Well, yes. And Dreher says:
Walsh says that the lameness of the service he attended surely has something to do with the Pew numbers out this week showing that Millennials are abandoning organized religion. If the only thing I had to go to on Sunday morning was services like the one Walsh describes, I would stay at home. There’s no there there. Catholics have their own version of this kind of thing, and I used to patiently endure it by silently repeating the mantra, “Ex opere operato.” It’s beyond tragic that so much of the Catholic Church in the United States has cast aside the treasures of spiritual and aesthetic depth in its patrimony.
Well, yes, again. There are quite a number of us who fully grasp these problems, and to tell the truth are weary of talking bout them. They're real. But I've come to the conclusion that even if the liturgy were always reverent and beautiful, and all the clergy and faithful were shining lights of truth and charity, the basic situation of the Church in the formerly Christian world would not be much different. The fundamental problem is succinctly stated by a commenter on the Dreher piece who signs himself "Dominic 1955":
There is no man so blind [as] those that do not want to see and no man so deaf as those that do not want to hear-which is ultimately the problem with “Modern Man” (which in turn is a fantasy like the New Soviet Man) in that no matter what the Church did, he was done with it.
That's part of a long comment which I encourage you to read (that link should take you straight to it). Casting doubt on the whole Vatican II reach-out-to-the-modern-world enterprise, he concludes, somewhat chillingly:
We are dealing with a scourge of God, a hardening of hearts the scope of which probably hasn’t been seen before, not something to dialog with.
A while back I read a piece in America describing all the things the Church does to alienate young people. Some of it was fair criticism, some not, but I found myself becoming impatient with the whole premise: if young people leave the Church, it must be the fault of the Church, and when we figure out what they don't like and stop doing it, and start doing what they do like, they'll stop leaving. Young People--who collectively are treated as a semi-mythical entity somehow continuing to exist in the same essentially callow state for decades on end--thus escape all blame for the situation, absolved of responsibility for their own fundamental choices. This is both mistaken and futile.
The more typical truth, I have little doubt, is that young people leave the Church because they're much more interested in other things and because it tells them they can't do what they want to do. And what they want is to enjoy sex and the many other pleasures and comforts which life in a rich and licentious society has to offer. That is to say, Young People are Modern Man in his youth. Sometimes I think the solution to the mystery of the great apostasy is that our material progress has made life so comfortable for so many that they no longer see the point in paying much attention to the spiritual life, except in a consumerist or therapeutic sort of way. No, that's not the whole story, either, but it's an important factor.

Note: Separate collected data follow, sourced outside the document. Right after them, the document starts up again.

(** * MPI-Othello: the game engine, evaluator and search of [simon_v6.c]

    A shallow embedding of the board model, the move engine, the static
    evaluator, the alpha-beta search, the best-move selection and the
    moves of the referee protocol of [simon_v6.c], followed by the
    properties established about them.

    Conventions of the embedding.
    - A C [int] is a [Z].  Every quantity computed here stays far below
      [2^31] in absolute value (cell indices are below 200, piece counts
      below 100, scores below 10^6), so no wrap-around is written out.
      C's [/] and [%] are [Z.quot] and [Z.rem].
    - An [int *] board is a [list Z]; reading or writing outside the list
      is undefined behaviour in C and the error [OutOfBounds] here.  A
      division by zero is the error [DivisionByZero].
    - [while] loops whose bound is not syntactic carry a fuel argument and
      fail with [OutOfFuel] when it is exhausted.
    - The [FILE *fp] argument and the log lines written to it are left out.
    - C truth values that are only ever tested ([validp], [legalp]) are
      [bool]; [would_flip] and [find_bracket_piece], whose result is a
      square index doubling as a truth value, return a [Z]. *)

From Stdlib Require Import ZArith Lia Bool String Ascii Sorted.
From stdpp Require Import base list list_numbers.

Local Open Scope Z_scope.

(** ** Results of fallible computations *)

Inductive error : Type :=
| OutOfBounds
| DivisionByZero
| OutOfFuel.

Inductive result (A : Type) : Type :=
| Ok (a : A)
| Err (e : error).

Arguments Ok {A} a.
Arguments Err {A} e.

Definition rbind {A B : Type} (r : result A) (k : A -> result B) : result B :=
  match r with
  | Ok a => k a
  | Err e => Err e
  end.

Notation "'let*' x ':=' r 'in' k" := (rbind r (fun x => k))
  (at level 10, x name, r at level 100, k at level 200).

(** A loop that threads an accumulator through a list and stops at the
    first error. *)
Fixpoint rfoldl {A B : Type} (f : A -> B -> result A) (a : A) (l : list B)
  : result A :=
  match l with
  | [] => Ok a
  | x :: l' => let* a' := f a x in rfoldl f a' l'
  end.

(** ** Constants of the program *)

Definition EMPTY : Z := 0.
Definition BLACK : Z := 1.
Definition WHITE : Z := 2.
Definition OUTER : Z := 3.
Definition ALLDIRECTIONS : list Z := [-11; -10; -9; -1; 1; 9; 10; 11].
Definition BOARDSIZE : Z := 100.

Definition weights : list Z :=
  [0; 0; 0; 0; 0; 0; 0; 0; 0; 0;
   0; 120; -20; 20; 5; 5; 20; -20; 120; 0;
   0; -20; -40; -5; -5; -5; -5; -40; -20; 0;
   0; 20; -5; 15; 3; 3; 15; -5; 20; 0;
   0; 5; -5; 3; 3; 3; 3; -5; 5; 0;
   0; 5; -5; 3; 3; 3; 3; -5; 5; 0;
   0; 20; -5; 15; 3; 3; 15; -5; 20; 0;
   0; -20; -40; -5; -5; -5; -5; -40; -20; 0;
   0; 120; -20; 20; 5; 5; 20; -20; 120; 0;
   0; 0; 0; 0; 0; 0; 0; 0; 0; 0].

(** ** Board model *)

Abbreviation Board := (list Z).

(** [board[i]] as an rvalue. *)
Definition rd (b : Board) (i : Z) : result Z :=
  if 0 <=? i then
    match b !! Z.to_nat i with
    | Some v => Ok v
    | None => Err OutOfBounds
    end
  else Err OutOfBounds.

(** [board[i] = v]. *)
Definition wr (b : Board) (i v : Z) : result Board :=
  if (0 <=? i) && (i <? Z.of_nat (length b)) then Ok (<[Z.to_nat i := v]> b)
  else Err OutOfBounds.

(** The position [initialise_board] builds. *)
Definition initial_cell (i : Z) : Z :=
  if (i <=? 9) then OUTER
  else if (i <=? 89) then
    if (1 <=? Z.rem i 10) && (Z.rem i 10 <=? 8) then EMPTY else OUTER
  else OUTER.
(** * vdt-dashboard-backend: schema validation, DDL generation and the
      database lifecycle, embedded from [services] and [models], with the
      [config] helpers and the [handlers] around them.

    The Go code is embedded shallowly:
    - [models] structs are records, [map[string]string] / [map[string]bool]
      are [gmap string _], slices are lists;
    - [error] is the message of the error ([err.Error()]), [nil] is [None];
    - [fmt.Sprintf] with [%s] / [%d] is string concatenation, with
      [pretty] as the decimal printer of [%d];
    - everything that leaves the process (the repository, [gorm], the
      [config] helpers, [log], [uuid], [time]) is a [Call] answered by an
      environment; a run records every call with its reply;
    - a handler is a function of what it reads from the [gin.Context] to
      the status code and the body of its answer;
    - a Go [int] that enters arithmetic is a [Z] with the wrap-around of
      64 bits written out, and a run-time panic is [None]. *)

From Stdlib Require Import Ascii String.
From stdpp Require Import gmap strings list fin_maps pretty.

Local Open Scope string_scope.
Local Open Scope list_scope.

(** ** Strings *)

(** The line feed of the Go literals [\n]. *)
Definition LF : string := String (Ascii.ascii_of_nat 10) EmptyString.

(** [strings.Join(elems, sep)]. *)
Fixpoint Join (elems : list string) (sep : string) : string :=
  match elems with
  | [] => EmptyString
  | [e] => e
  | e :: rest => e +:+ sep +:+ Join rest sep
  end.

(** [strings.ReplaceAll(s, "-", "_")], the only use in the services. *)
Fixpoint ReplaceAllDash (s : string) : string :=
  match s with
  | EmptyString => EmptyString
  | String c rest =>
      String (if Ascii.eqb c "-"%char then "_"%char else c) (ReplaceAllDash rest)
  end.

There is just not a great deal that we can do to make the faith attractive to people who simply don't see, or want to see, the need of it. And they don't see the need of it because they don't see the need of salvation.
Addendum: another piece of the puzzle, probably as big as the lure of the pleasures of the world, is the triumph (or seeming triumph) of technology over so many of the ills that have beset mankind since the beginning, and the support which this triumph gives to the elevation of science to the position of explainer-of-everything, and explainer-away of religion. If my memory is correct Newman described a "deep and plausible skepticism" driving out all else. As illogical as the idea that advanced technology and "the modern world" in general somehow make the idea of God implausible may be, it seems to be very powerful.